The lines from the start of the data through the line with "[msg + N_bytes]" are to be returned verbatim; all later lines are to be omitted.

• _DATA FOR ANALYSIS_
####
(** C1, as the code has it. [append_bytes] tests nothing and has no way
    to refuse, whatever the count: the length becomes the old length
    plus the count (modulo 2^32); in the array, the cells below
    [msg + N_bytes] and those from [msg + N_bytes + count] on are
    unchanged, and every cell of the destination range that lies inside
    the array receives its byte.  When the destination range ends
    inside the array (or the count is 0), [msg] and the metadata stay as
    they are; when it ends past the array, the call is carried out all
    the same and the remaining bytes are written over the members
    behind the array.
    When the count is within the tailroom of a buffer that satisfies
    the invariant, the valid bytes become the former valid bytes
    followed by the appended ones and the invariant still holds. *)
Theorem append_unchecked (b : byte_buffer_t) (bytes : list byte) :
  well_typed b ->
  let pos := Z.to_nat (msg b + N_bytes b) in
  exists n' a',
    n' = to_uint32 (N_bytes b + Z.of_nat (length bytes)) /\
    length a' = length (buffer b) /\
    (forall i, (i < pos)%nat -> a' !! i = buffer b !! i) /\
    (forall i, (pos + length bytes <= i)%nat -> a' !! i = buffer b !! i) /\
    (forall k x, bytes !! k = Some x -> (pos + k < length (buffer b))%nat ->
       a' !! (pos + k)%nat = Some x) /\
    (length bytes = 0%nat \/
     msg b + N_bytes b + Z.of_nat (length bytes) <= sizeof_buffer ->
     append_bytes b bytes
     = Done {| N_bytes := n'; buffer := a'; msg := msg b; md := md b |}) /\
    ((0 < length bytes)%nat ->
     sizeof_buffer < msg b + N_bytes b + Z.of_nat (length bytes) ->
     append_bytes b bytes = WriteOverrun n' a') /\
    (config_ok -> well_typed b -> invariant b ->
     Z.of_nat (length bytes) <= get_tailroom b ->
     exists b', append_bytes b bytes = Done b' /\
       valid_bytes b' = valid_bytes b ++ bytes /\ invariant b').
Proof.
  intros _ pos.
  exists (N_bytes (append_bytes_body b bytes)), (buffer (append_bytes_body b bytes)).
  simpl. split; [reflexivity|].
  split; [apply length_memcpy|].
  split; [intros i Hi; by apply memcpy_lookup_lt|].
  split; [intros i Hi; by apply memcpy_lookup_ge|].
  split; [intros k x Hk Hlen; by apply memcpy_lookup_in|].
  split; [intros Hin; unfold append_bytes; by rewrite decide_True|].
  split.
  - intros Hne Hout. unfold append_bytes. by rewrite decide_False by lia.
  - intros HC Hwt Hinv Hfit. exists (append_bytes_body b bytes).
    split; [by apply append_fits_Done|]. split.
    + by apply valid_bytes_append.
    + by apply invariant_append.
Qed.

(** *** Copy construction and assignment *)

Lemma invariant_copy mem buf :
  config_ok -> N_bytes buf <= sizeof_buffer - SRSLTE_BUFFER_HEADER_OFFSET ->
  invariant (byte_buffer_t_copy_body mem buf).
Proof.
  intros HC Hfit. pose proof (header_offset_nonneg HC).
  unfold invariant; simpl. lia.
Qed.

Lemma invariant_assign this buf :
  config_ok -> N_bytes buf <= sizeof_buffer - SRSLTE_BUFFER_HEADER_OFFSET ->
  invariant (assign_from_body this buf).
Proof.
  intros HC Hfit. pose proof (header_offset_nonneg HC).
  unfold invariant; simpl. lia.
Qed.

Lemma length_cells_invariant buf :
  well_typed buf -> invariant buf ->
  length (valid_bytes buf) = Z.to_nat (N_bytes buf).
Proof.
  intros [Hlen [HN _] _] [Hmsg Hfit]. unfold valid_bytes, cells.
  rewrite length_take, length_drop, Hlen. lia.
Qed.

(** The copy of the valid bytes to the default margin can be read back
    when it fits there. *)
Lemma cells_copied (a : list byte) buf :
  config_ok -> length a = Z.to_nat sizeof_buffer ->
  well_typed buf -> invariant buf ->
  N_bytes buf <= sizeof_buffer - SRSLTE_BUFFER_HEADER_OFFSET ->
  cells (memcpy a (Z.to_nat SRSLTE_BUFFER_HEADER_OFFSET) (valid_bytes buf))
        SRSLTE_BUFFER_HEADER_OFFSET (N_bytes buf)
  = valid_bytes buf.
Proof.
  intros HC Ha Hwt Hinv Hfit.
  pose proof (length_cells_invariant buf Hwt Hinv) as Hl.
  pose proof (header_offset_nonneg HC).
  destruct Hwt as [_ [HN _] _].
  unfold cells at 1. rewrite <- Hl. apply cells_memcpy. rewrite Hl, Ha. lia.
Qed.

Lemma operator_assign_distinct
    (h : gmap positive byte_buffer_t) l_this l_buf this buf c :
  h !! l_this = Some this -> h !! l_buf = Some buf -> l_this <> l_buf ->
  assign_from this buf = Done c ->
  operator_assign h l_this l_buf = Some (<[l_this := c]> h).
Proof.
  intros Ht Hb Hne Hd. unfold operator_assign. rewrite Ht, Hb. simpl.
  rewrite decide_False by congruence. by rewrite Hd.
Qed.

Lemma operator_assign_self (h : gmap positive byte_buffer_t) l :
  is_Some (h !! l) -> operator_assign h l l = Some h.
Proof.
  intros [b Hb]. unfold operator_assign. rewrite Hb. simpl.
  by rewrite decide_True.
Qed.

(** C4, as the code has it. For a source that satisfies the invariant and
    whose length is at most the capacity less the default margin, the
    copy constructor, and the assignment to a distinct object, stay
    inside the arrays and give a buffer with the length, the valid
    bytes and the metadata of the source and with the default margin as
    headroom, whatever the headroom of the source; the assignment
    leaves the source as it is. *)
Theorem copy_normalises_headroom
    (mem : list byte) (h : gmap positive byte_buffer_t)
    (l_this l_buf : positive) (this buf : byte_buffer_t) :
  config_ok ->
  length mem = Z.to_nat sizeof_buffer ->
  well_typed this -> well_typed buf -> invariant buf ->
  N_bytes buf <= sizeof_buffer - SRSLTE_BUFFER_HEADER_OFFSET ->
  h !! l_this = Some this -> h !! l_buf = Some buf -> l_this <> l_buf ->
  (exists c,
     byte_buffer_t_copy mem buf = Done c /\
     N_bytes c = N_bytes buf /\
     valid_bytes c = valid_bytes buf /\
     md c = md buf /\
     get_headroom c = SRSLTE_BUFFER_HEADER_OFFSET) /\
  (exists h' c,
     operator_assign h l_this l_buf = Some h' /\
     h' !! l_this = Some c /\ h' !! l_buf = Some buf /\
     N_bytes c = N_bytes buf /\
     valid_bytes c = valid_bytes buf /\
     md c = md buf /\
     get_headroom c = SRSLTE_BUFFER_HEADER_OFFSET).
Proof.
  intros HC Hmem Hwt_this Hwt Hinv Hfit Ht Hb Hne.
  pose proof Hinv as [Hmsg Hread].
  split.
  - exists (byte_buffer_t_copy_body mem buf).
    split; [apply copy_Done; lia|]. repeat split.
    + exact (cells_copied mem buf HC Hmem Hwt Hinv Hfit).
    + by apply get_headroom_offset.
  - exists (<[l_this := assign_from_body this buf]> h), (assign_from_body this buf).
    split; [apply (operator_assign_distinct h l_this l_buf this buf);
              [done | done | done | apply assign_Done; lia]|].
    split; [apply lookup_insert_eq|].
    split; [by rewrite lookup_insert_ne|].
    repeat split.
    + destruct Hwt_this as [Hlen _ _].
      exact (cells_copied (buffer this) buf HC Hlen Hwt Hinv Hfit).
    + by apply get_headroom_offset.
Qed.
####
• _RESULT OF THIS TASK_
(** C1, as the code has it. [append_bytes] tests nothing and has no way
    to refuse, whatever the count: the length becomes the old length
    plus the count (modulo 2^32); in the array, the cells below
    [msg + N_bytes] and those from [msg + N_bytes + count] on are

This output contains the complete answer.